# PROMPT
Write out every line exactly, from the first line of the records below through the line that contains "(** ** A reference runtime for the producers".

# Dataset entries
::::::::

(** The documents of all rows, as the loop builds them one after the
    other. *)
Fixpoint documents (csv_header : list string)
    (countries_map : list (string * list string)) (rows : list (list string))
    (g : G) (now : nat) : outcome (list (document F)) :=
  match rows with
  | [] => Returns []
  | row :: rows' =>
      '(doc, g') ← make_doc csv_header countries_map row g now;
      docs ← documents csv_header countries_map rows' g' (S now);
      Returns (doc :: docs)
  end.

End MongoMain.
End Mongo.

(** ** A reference runtime for the producers

    - A scripted random source: every call takes the next number of a
      script ([0] when the script is used up) and maps it into the range
      of the call, so that every value it gives is one the call can
      return.  The words are made up.
    - [json.dumps] for flat documents of any length: a [dict] of [None],
      [bool], [int] below [2^63] in size and plain ASCII [str] values, the
      shape of the documents the producers build when no [float] is
      drawn.  Anything else is left unanswered. *)
Module RefGen.

Definition draw (g : list Z) : Z * list Z :=
  match g with
  | [] => (0%Z, [])
  | r :: g' => (r, g')
  end.

(** [k / 2^53] for [0 <= k < 2^53], which is exact. *)
Definition unit_float (r : Z) : float :=
  PrimFloat.div (Ref.float_of_Z (r mod 2 ^ 53)) (Ref.float_of_Z (2 ^ 53)).

(** The [float] literal written as the decimal [c]: the correctly rounded
    quotient of numerator and denominator. *)
Definition float_literal (c : Q) : float :=
  PrimFloat.div (Ref.float_of_Z (Qnum c)) (Ref.float_of_Z (Zpos (Qden c))).

Definition between (a b r : Z) : Z := (a + r mod (b - a + 1))%Z.

(** The integers next to a rational, below and above. *)
Definition floor (q : Q) : Z := (Qnum q / Zpos (Qden q))%Z.

Definition ceiling (q : Q) : Z := (- ((- Qnum q) / Zpos (Qden q)))%Z.

Definition below (n : nat) (g : list Z) : nat * list Z :=
  let '(r, g') := draw g in (Z.to_nat (r mod Z.of_nat n), g').

Lemma below_lt (n : nat) (g : list Z) : 0 < n -> (below n g).1 < n.
Proof.
  intros Hn. unfold below. destruct (draw g) as [r g']. simpl.
  pose proof (Z.mod_pos_bound r (Z.of_nat n) ltac:(lia)). lia.
Qed.

Definition words : list string := ["amber"; "river"; "stone"; "cloud"].

Definition word (g : list Z) : string * list Z :=
  let '(i, g') := below 4 g in (nth i words "amber", g').

Definition sentence (n : Z) (g : list Z) : string * list Z :=
  let '(w, g') := word g in
  (String.append "Amber"
     (String.append (String.concat EmptyString (repeat (String.append " " w) (Z.to_nat n - 1)))
        "."), g').

#[export] Instance random : PyRandom float (list Z) := {
  random_random := fun g => let '(r, g') := draw g in (unit_float r, g');
  float_lt := fun t c => PrimFloat.ltb t (float_literal c);
  random_randint := fun a b g => let '(r, g') := draw g in (between a b r, g');
  random_uniform_round := fun a b _ g =>
    let '(r, g') := draw g in
    (Ref.float_of_Z (between (ceiling a) (floor b) r), g');
  randbelow := below;
  randbelow_lt := below_lt;
  faker_word := word;
  faker_sentence := sentence
}.

Definition is_flat_value (v : json float) : bool :=
  match v with
  | JNull | JBool _ | JStr _ => true
  | JInt z => (Z.abs z <? 2 ^ 63)%Z
  | _ => false
  end.

Definition dumps_flat (v : json float) : res bytes :=
  match v with
  | JDict d => if forallb (fun kv => is_flat_value kv.2) d then Ref.write v else NoFuel
  | _ => NoFuel
  end.

#[export] Instance codec : JsonCodec float := {
  json_dumps := dumps_flat;
  json_loads := Ref.loads
}.

End RefGen.

(** ** Sample data for the producers *)
Module SampleCsv.
#[local] Existing Instances RefGen.random RefGen.codec.

(** A file of 26 columns and 3 rows; the second row starts with an empty
    cell. *)
Definition labels : list string :=
  map (fun i => String.append "c" (str_nat i)) (seq 1 26).

Definition table : DataFrame :=
  Table labels [repeat "a" 26; EmptyString :: repeat "b" 25; repeat "c" 26].

Definition read_csv (path : string) : outcome DataFrame :=
  if String.eqb path "data.csv" then Returns table
  else if String.eqb path "empty.csv" then Returns (Table labels [])
  else Raises (Exc (OSError "No such file or directory")).

(** [--mode csv --file data.csv --batch 2 --interval 1], and the same with
    [--interval 0]. *)
Definition csv_args : args :=
  Args (Some "data.csv") "127.0.0.1" 5000 1 ModeCsv 2 false None false 1.

Definition once_args : args :=
  Args (Some "data.csv") "127.0.0.1" 5000 0 ModeCsv 2 false None false 1.

(** [--mode generate --batch 1 --interval 0], and the same with
    [--interval 1]. *)
Definition generate_args : args :=
  Args None "127.0.0.1" 5000 0 ModeGenerate 1 false None false 1.

Definition stream_args : args :=
  Args None "127.0.0.1" 5000 1 ModeGenerate 1 false None false 1.

(** [--mode csv --file data.csv --loop --batch 2 --interval 1] *)
Definition loop_args : args :=
  Args (Some "data.csv") "127.0.0.1" 5000 1 ModeCsv 2 true None false 1.

(** [--mode csv --file empty.csv --batch 2 --interval 1]: a header and
    nothing below it. *)
Definition empty_args : args :=
  Args (Some "empty.csv") "127.0.0.1" 5000 1 ModeCsv 2 false None false 1.

(** The loaded file: its first 25 labels and its rows. *)
Definition header25 : list string := take 25 labels.

Definition csv_rows : list (list (option string)) :=
  map (fun r => map cell_of (take 25 r)) (cells table).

::::::::

# RESULT BELOW
(** The documents of all rows, as the loop builds them one after the
    other. *)
Fixpoint documents (csv_header : list string)
    (countries_map : list (string * list string)) (rows : list (list string))
    (g : G) (now : nat) : outcome (list (document F)) :=
  match rows with
  | [] => Returns []
  | row :: rows' =>
      '(doc, g') ← make_doc csv_header countries_map row g now;
      docs ← documents csv_header countries_map rows' g' (S now);
      Returns (doc :: docs)
  end.

End MongoMain.
End Mongo.

(** ** A reference runtime for the producers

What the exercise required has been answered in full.